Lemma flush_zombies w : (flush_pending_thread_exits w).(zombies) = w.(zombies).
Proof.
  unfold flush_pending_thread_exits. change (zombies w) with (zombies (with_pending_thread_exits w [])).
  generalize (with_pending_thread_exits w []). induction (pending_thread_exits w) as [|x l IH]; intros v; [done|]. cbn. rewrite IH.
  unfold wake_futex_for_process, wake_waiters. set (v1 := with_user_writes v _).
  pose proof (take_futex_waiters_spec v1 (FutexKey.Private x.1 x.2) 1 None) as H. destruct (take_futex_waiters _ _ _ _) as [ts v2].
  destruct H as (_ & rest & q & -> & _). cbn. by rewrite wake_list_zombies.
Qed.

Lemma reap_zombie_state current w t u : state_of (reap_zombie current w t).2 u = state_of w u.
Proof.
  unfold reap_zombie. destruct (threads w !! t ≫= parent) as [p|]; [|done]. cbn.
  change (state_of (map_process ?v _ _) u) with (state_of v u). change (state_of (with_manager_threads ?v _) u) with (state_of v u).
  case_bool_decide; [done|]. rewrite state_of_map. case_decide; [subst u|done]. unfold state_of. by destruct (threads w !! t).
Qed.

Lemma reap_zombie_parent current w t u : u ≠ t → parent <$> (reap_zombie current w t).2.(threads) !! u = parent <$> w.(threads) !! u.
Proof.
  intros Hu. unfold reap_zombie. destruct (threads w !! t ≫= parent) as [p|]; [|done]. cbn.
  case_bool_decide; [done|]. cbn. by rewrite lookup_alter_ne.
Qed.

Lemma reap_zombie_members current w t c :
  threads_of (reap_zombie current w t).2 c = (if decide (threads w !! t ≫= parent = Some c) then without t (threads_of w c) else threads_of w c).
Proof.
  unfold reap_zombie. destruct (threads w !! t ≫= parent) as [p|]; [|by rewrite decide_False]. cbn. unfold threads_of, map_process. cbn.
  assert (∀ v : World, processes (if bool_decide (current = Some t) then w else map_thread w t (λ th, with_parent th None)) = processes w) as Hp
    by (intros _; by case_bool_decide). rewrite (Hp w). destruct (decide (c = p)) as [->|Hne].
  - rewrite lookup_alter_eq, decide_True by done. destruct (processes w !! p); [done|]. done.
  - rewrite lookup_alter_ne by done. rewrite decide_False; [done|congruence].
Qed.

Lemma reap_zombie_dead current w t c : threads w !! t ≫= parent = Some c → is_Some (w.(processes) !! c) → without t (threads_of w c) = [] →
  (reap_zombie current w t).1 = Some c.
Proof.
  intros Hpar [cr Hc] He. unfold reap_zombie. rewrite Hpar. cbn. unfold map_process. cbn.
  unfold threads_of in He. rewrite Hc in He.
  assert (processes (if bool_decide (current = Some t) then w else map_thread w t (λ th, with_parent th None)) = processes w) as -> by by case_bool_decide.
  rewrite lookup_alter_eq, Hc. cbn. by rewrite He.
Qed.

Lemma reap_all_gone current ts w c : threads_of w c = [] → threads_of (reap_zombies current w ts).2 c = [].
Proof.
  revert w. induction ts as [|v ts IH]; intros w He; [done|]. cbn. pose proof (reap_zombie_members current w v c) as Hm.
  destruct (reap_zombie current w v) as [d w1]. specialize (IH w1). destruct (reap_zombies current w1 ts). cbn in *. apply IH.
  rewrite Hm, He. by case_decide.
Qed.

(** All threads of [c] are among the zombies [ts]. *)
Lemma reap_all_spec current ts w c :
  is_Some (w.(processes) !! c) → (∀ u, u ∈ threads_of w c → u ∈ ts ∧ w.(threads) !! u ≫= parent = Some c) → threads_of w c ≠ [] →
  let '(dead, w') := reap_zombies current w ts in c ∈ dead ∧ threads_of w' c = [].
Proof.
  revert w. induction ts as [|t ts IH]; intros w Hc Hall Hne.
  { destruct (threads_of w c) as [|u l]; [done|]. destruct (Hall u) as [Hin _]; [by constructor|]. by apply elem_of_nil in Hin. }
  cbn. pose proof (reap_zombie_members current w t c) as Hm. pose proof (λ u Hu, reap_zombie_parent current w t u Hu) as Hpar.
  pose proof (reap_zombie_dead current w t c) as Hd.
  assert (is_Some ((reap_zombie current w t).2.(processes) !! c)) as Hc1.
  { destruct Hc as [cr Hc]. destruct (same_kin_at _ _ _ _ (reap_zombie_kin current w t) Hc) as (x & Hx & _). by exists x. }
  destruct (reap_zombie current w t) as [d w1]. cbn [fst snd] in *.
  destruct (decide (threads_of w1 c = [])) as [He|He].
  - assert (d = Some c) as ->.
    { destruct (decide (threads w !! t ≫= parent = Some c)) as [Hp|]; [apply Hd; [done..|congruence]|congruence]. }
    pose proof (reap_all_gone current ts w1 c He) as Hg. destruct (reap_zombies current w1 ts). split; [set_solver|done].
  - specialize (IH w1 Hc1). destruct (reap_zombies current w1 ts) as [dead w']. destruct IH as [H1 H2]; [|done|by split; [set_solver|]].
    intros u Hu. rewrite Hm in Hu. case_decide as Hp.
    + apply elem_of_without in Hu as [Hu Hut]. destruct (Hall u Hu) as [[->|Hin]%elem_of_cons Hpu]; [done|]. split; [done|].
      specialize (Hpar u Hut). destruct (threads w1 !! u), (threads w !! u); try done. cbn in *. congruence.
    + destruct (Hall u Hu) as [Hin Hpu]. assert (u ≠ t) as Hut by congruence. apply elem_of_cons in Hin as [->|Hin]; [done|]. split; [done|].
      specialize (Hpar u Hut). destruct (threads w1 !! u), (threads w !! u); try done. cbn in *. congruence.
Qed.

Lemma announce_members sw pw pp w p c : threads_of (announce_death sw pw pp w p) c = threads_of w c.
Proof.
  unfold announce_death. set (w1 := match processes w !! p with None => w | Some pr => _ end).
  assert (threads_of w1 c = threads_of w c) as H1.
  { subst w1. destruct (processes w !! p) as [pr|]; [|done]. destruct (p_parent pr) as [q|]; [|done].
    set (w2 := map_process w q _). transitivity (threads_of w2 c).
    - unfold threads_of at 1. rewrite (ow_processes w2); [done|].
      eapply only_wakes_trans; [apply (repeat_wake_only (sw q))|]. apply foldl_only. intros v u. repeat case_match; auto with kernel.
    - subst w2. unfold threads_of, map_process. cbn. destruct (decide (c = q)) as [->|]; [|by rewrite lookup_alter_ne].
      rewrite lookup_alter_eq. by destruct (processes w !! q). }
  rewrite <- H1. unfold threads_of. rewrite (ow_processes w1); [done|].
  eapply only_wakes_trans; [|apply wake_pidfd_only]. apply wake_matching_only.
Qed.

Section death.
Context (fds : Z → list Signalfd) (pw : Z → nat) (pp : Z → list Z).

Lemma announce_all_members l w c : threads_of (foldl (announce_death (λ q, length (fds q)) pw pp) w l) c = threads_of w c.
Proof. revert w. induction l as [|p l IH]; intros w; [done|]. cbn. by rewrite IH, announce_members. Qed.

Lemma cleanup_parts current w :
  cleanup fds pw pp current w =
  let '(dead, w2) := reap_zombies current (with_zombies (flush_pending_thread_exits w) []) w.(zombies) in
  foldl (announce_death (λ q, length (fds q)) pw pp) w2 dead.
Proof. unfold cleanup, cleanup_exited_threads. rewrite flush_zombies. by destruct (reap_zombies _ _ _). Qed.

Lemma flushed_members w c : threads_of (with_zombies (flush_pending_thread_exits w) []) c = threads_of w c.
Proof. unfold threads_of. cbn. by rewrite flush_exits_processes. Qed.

==

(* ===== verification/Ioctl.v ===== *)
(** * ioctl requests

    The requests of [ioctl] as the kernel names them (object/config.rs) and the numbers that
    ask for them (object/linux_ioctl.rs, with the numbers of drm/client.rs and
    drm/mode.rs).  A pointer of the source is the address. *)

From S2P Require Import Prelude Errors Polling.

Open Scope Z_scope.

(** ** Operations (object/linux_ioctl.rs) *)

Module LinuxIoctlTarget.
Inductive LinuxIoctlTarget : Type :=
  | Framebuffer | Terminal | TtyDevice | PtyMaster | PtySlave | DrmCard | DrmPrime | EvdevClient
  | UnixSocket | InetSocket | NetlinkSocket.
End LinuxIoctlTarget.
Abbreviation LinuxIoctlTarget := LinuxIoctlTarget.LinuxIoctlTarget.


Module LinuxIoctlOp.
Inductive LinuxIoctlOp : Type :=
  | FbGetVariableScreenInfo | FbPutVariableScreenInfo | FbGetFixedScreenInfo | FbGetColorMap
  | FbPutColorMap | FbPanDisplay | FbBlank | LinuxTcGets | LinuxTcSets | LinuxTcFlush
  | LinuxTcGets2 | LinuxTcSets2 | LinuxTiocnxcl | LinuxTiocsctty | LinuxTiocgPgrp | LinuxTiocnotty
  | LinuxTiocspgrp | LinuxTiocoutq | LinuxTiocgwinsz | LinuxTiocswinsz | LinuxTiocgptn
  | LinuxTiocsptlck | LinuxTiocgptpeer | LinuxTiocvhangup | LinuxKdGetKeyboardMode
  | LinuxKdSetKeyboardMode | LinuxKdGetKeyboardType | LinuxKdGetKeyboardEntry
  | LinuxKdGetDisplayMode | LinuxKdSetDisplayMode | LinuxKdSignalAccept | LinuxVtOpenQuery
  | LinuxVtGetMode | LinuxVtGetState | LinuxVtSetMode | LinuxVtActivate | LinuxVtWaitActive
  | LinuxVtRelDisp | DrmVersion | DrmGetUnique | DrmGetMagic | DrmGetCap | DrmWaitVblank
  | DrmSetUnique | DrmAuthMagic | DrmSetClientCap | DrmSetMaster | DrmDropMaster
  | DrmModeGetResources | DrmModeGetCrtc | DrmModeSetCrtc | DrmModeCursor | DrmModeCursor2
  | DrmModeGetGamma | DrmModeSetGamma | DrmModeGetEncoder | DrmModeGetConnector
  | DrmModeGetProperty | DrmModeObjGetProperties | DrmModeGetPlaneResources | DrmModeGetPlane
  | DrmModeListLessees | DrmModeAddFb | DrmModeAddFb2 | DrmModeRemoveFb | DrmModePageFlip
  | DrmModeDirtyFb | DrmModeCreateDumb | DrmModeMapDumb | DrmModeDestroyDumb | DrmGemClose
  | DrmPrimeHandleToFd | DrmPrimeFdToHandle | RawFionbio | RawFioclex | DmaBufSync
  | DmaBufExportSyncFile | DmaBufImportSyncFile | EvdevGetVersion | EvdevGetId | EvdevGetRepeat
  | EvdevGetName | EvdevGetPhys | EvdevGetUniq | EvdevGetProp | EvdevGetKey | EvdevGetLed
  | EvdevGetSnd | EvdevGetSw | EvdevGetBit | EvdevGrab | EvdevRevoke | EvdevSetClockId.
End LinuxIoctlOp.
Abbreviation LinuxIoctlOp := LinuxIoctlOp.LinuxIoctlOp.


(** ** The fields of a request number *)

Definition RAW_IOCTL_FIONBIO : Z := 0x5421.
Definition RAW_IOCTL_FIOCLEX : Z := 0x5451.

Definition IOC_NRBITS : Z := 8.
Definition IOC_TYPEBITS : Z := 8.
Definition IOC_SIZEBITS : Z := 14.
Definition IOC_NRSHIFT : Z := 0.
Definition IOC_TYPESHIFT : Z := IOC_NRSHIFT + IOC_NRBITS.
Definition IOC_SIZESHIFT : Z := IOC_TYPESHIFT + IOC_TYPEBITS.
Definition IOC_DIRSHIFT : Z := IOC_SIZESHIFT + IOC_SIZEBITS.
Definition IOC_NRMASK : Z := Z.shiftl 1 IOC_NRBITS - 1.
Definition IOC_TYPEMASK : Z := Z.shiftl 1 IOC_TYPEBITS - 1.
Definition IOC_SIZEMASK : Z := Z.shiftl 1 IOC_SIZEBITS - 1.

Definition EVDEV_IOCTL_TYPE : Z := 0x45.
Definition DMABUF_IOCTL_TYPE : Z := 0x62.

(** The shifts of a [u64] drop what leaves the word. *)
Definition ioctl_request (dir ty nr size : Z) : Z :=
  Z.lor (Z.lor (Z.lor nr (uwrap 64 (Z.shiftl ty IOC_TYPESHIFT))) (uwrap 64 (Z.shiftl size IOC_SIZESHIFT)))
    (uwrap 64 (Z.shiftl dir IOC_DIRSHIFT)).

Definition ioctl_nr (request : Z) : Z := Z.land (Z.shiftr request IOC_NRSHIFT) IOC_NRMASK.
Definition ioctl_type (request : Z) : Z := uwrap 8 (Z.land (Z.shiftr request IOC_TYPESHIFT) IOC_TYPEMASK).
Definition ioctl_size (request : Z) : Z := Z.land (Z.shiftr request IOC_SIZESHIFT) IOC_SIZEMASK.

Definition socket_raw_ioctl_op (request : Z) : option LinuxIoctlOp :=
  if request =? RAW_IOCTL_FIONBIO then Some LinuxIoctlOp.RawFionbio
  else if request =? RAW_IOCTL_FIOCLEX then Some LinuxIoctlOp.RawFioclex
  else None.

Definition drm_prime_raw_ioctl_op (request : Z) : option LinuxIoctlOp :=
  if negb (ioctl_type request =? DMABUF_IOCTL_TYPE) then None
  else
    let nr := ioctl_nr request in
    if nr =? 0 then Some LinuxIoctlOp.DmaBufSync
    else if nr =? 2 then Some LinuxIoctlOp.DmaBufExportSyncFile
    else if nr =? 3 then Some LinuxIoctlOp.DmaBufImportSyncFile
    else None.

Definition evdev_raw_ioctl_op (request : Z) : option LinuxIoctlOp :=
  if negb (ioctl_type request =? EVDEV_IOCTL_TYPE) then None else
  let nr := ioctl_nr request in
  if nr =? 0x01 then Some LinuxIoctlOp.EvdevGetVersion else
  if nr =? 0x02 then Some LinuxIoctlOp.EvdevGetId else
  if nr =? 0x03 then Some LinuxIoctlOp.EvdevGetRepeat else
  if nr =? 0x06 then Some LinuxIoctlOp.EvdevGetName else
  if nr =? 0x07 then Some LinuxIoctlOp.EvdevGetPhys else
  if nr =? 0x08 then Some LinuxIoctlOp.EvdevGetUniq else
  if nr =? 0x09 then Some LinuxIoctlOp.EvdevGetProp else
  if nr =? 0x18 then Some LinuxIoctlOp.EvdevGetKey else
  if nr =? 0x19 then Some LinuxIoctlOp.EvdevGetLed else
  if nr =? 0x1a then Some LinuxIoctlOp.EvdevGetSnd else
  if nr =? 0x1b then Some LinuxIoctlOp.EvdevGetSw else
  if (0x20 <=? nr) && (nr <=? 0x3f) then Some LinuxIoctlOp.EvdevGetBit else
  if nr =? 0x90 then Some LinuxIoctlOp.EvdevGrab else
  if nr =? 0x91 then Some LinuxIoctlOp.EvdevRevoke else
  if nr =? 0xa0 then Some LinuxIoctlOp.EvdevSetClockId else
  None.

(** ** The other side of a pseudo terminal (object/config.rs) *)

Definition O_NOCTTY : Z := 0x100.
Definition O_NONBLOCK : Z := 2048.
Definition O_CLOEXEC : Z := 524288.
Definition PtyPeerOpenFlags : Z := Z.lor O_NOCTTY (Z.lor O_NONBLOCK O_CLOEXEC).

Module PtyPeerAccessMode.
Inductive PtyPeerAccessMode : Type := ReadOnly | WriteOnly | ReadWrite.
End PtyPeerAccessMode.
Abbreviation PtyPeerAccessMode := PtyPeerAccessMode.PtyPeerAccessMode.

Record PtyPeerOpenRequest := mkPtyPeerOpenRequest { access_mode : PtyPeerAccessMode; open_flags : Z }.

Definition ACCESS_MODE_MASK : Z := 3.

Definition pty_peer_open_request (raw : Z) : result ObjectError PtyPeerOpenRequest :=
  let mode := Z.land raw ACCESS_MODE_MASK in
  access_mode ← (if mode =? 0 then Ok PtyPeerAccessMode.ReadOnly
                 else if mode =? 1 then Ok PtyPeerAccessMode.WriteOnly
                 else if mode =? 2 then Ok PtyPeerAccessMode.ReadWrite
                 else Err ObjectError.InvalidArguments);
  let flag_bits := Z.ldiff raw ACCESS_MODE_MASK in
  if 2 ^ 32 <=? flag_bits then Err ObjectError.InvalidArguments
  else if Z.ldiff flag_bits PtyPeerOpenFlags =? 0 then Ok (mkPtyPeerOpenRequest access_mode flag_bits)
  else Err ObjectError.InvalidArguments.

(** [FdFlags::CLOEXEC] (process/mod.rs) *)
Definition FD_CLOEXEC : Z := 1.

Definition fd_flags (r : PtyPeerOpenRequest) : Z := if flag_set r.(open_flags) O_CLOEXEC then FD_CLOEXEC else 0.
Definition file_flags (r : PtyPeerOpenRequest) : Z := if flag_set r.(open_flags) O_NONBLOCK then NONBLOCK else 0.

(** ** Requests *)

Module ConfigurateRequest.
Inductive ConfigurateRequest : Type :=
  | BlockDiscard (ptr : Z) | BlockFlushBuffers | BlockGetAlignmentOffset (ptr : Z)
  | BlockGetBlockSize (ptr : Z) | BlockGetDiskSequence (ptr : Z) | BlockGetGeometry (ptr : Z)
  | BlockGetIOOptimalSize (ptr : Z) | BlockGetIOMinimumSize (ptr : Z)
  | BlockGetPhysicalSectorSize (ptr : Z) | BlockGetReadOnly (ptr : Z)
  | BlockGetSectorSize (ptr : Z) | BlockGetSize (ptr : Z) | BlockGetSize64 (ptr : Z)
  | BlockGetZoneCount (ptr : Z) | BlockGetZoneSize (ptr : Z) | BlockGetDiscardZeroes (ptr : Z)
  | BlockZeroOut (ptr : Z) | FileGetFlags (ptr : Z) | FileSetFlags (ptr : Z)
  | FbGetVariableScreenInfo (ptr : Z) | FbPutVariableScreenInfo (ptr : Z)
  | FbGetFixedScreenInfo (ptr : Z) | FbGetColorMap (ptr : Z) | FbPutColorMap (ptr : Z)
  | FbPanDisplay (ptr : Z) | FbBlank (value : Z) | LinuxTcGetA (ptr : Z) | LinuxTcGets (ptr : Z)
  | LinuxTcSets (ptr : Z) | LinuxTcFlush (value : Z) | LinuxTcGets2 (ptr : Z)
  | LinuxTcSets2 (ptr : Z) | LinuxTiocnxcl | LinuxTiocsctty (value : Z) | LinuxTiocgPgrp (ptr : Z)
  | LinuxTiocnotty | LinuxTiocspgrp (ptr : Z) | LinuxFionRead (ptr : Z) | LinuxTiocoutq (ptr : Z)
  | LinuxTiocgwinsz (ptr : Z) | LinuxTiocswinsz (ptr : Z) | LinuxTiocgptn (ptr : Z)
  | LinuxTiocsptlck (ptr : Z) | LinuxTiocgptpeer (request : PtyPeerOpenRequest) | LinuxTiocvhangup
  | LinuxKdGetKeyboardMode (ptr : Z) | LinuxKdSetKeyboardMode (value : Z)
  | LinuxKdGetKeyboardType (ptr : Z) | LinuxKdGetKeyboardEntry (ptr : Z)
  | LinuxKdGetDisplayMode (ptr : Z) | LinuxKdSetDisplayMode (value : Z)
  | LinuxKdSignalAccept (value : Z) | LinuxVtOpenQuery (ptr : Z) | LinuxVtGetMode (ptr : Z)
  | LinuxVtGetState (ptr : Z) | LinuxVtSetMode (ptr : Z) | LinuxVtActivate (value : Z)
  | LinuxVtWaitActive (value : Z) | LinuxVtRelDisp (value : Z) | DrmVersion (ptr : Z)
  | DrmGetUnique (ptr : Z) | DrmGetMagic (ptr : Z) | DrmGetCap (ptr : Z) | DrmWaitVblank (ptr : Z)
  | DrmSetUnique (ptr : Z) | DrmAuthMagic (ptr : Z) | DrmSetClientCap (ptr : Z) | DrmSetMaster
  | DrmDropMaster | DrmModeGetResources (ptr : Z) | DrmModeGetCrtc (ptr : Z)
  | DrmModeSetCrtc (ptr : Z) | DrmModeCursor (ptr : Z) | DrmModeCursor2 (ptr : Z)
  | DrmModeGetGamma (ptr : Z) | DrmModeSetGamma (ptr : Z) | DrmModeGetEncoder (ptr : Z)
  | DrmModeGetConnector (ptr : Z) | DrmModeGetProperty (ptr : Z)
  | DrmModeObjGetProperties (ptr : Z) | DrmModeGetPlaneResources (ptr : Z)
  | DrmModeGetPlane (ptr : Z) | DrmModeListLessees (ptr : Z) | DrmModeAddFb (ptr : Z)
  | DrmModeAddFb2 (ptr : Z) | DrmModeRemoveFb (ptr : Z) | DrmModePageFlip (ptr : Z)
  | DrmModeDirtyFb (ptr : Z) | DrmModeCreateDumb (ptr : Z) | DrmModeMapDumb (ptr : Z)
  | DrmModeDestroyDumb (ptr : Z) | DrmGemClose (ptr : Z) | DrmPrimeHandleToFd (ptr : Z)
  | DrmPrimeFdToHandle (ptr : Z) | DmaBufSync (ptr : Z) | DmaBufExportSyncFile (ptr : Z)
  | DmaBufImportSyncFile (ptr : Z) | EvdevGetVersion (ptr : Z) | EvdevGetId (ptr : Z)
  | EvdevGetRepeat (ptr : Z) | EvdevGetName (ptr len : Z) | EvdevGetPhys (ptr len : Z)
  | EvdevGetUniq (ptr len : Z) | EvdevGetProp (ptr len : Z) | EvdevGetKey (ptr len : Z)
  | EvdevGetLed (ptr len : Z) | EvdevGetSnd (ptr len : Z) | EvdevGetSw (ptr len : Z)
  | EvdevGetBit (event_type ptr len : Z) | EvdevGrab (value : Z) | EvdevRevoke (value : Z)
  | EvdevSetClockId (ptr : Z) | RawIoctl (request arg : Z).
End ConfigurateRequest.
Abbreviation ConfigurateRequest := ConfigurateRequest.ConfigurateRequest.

---

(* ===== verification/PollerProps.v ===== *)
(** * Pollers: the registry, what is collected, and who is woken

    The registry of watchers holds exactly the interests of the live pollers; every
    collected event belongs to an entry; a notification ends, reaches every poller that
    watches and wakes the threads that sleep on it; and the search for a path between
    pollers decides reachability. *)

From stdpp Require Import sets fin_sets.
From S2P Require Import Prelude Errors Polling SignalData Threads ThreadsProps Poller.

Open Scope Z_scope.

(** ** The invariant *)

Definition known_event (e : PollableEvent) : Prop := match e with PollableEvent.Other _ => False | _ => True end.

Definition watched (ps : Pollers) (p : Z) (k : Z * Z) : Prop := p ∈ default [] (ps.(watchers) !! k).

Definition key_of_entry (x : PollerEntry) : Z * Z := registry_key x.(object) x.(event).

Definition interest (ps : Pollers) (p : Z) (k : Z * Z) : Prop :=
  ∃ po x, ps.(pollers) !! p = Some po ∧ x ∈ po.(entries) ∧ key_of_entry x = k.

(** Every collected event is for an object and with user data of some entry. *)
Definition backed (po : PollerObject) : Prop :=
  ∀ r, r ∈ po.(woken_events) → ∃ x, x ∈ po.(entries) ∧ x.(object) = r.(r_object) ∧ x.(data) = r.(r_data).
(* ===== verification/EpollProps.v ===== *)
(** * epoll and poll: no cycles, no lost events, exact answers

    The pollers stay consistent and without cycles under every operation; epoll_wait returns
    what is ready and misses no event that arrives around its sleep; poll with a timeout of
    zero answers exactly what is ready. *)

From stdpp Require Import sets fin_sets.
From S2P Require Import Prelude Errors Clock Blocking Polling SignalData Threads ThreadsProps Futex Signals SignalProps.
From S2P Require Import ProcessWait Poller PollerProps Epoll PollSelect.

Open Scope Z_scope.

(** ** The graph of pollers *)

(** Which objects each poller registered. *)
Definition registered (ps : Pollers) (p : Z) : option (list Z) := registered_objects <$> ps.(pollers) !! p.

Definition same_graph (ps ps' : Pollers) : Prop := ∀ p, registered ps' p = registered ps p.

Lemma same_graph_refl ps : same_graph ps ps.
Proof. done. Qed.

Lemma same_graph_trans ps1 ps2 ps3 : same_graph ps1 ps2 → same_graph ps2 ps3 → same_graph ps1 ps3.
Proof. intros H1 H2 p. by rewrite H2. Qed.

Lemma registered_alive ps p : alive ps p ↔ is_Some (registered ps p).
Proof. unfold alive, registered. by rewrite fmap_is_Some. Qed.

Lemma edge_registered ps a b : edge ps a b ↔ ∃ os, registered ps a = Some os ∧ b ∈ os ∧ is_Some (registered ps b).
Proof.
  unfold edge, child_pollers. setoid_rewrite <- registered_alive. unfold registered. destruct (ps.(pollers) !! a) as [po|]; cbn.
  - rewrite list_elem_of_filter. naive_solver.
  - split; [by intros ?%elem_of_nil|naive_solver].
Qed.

### ASSIGNMENT
Output, from the data above, the lines from the line with "Definition PtyPeerOpenFlags : Z" to the line with "PtyPeerAccessMode := PtyPeerAccessMode.PtyPeerAccessMode." exactly as they stand, both ends included and nothing else.

### SOLUTION FOR THIS TASK
Definition PtyPeerOpenFlags : Z := Z.lor O_NOCTTY (Z.lor O_NONBLOCK O_CLOEXEC).

Module PtyPeerAccessMode.
Inductive PtyPeerAccessMode : Type := ReadOnly | WriteOnly | ReadWrite.
End PtyPeerAccessMode.
Abbreviation PtyPeerAccessMode := PtyPeerAccessMode.PtyPeerAccessMode.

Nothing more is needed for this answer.